(** C17: Whatever the outcome and whichever file operation fails, the revocation check never replaces an
    authentic cached list by an older one: afterwards the directory still holds an authentic list for
    that issuer whose number is no smaller, and no other file of the directory is touched. *)
Theorem check_revocations_monotonic flt files directory supplied now directory' r chain c1 bytes list leaf old :
  check_revocations flt files directory supplied now = (directory', r) ->
  certificates files = Ok chain -> chain !! 1%nat = Some c1 ->
  directory !! crl_path c1 = Some bytes -> authentic bytes chain list leaf old ->
  (forall path, path <> crl_path c1 -> directory' !! path = directory !! path) /\
  exists bytes' list' leaf' new, directory' !! crl_path c1 = Some bytes' /\
    authentic bytes' chain list' leaf' new /\ (old <= new)%N.
Proof.
  intros Hr Hchain Hc1 Hb Ha.
  assert (directory' = directory ->
    (forall path, path <> crl_path c1 -> directory' !! path = directory !! path) /\
    exists bytes' list' leaf' new, directory' !! crl_path c1 = Some bytes' /\
      authentic bytes' chain list' leaf' new /\ (old <= new)%N) as Hsame.
  { intros ->. split; [done|]. exists bytes, list, leaf, old. split_and!; [done..|lia]. }
  unfold check_revocations in Hr.
  destruct (plan_revocations flt files directory supplied now) as [p|] eqn:Hp; [|apply Hsame; congruence].
  pose proof (select_newest _ _ _ _ _ _ Hp) as Hsel.
  apply plan_Ok in Hp as (Hc & (c1' & Hc1' & Hpath) & Hcached & Hold & _).
  rewrite Hchain in Hc. injection Hc as Hc. rewrite <- Hc in *. rewrite Hc1 in Hc1'. injection Hc1' as <-.
  rewrite Hpath in *. rewrite Hcached, Hb in Hold. destruct Hold as (l & f & n & Al & Hold).
  destruct (select_crl p) as [sel|]; [|apply Hsame; congruence].
  destruct Hsel as (ls & fs & ns & As & Hnew & _).
  destruct (bool_decide _ && _); [|apply Hsame; congruence].
  assert (directory' = directory \/ directory' = <[crl_path c1 := sel]> directory) as [->| ->].
  { destruct (f_write flt), (f_sync flt); cbn in Hr; injection Hr as <- _; auto. }
  { by apply Hsame. }
  split; [intros path Hne; by rewrite lookup_insert_ne|].
  exists sel, ls, fs, ns. rewrite lookup_insert_eq. split_and!; [done..|].
  apply Hnew. rewrite Hold. f_equal. apply authentic_number with (1 := Al) (2 := Ha).
Qed.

════════

▶ [Task requirements]: All lines above containing the string "Hsame" are to be collected.

▶ [Final answer]:
      authentic bytes' chain list' leaf' new /\ (old <= new)%N) as Hsame.
  destruct (plan_revocations flt files directory supplied now) as [p|] eqn:Hp; [|apply Hsame; congruence].
  destruct (select_crl p) as [sel|]; [|apply Hsame; congruence].
  destruct (bool_decide _ && _); [|apply Hsame; congruence].
  { by apply Hsame. }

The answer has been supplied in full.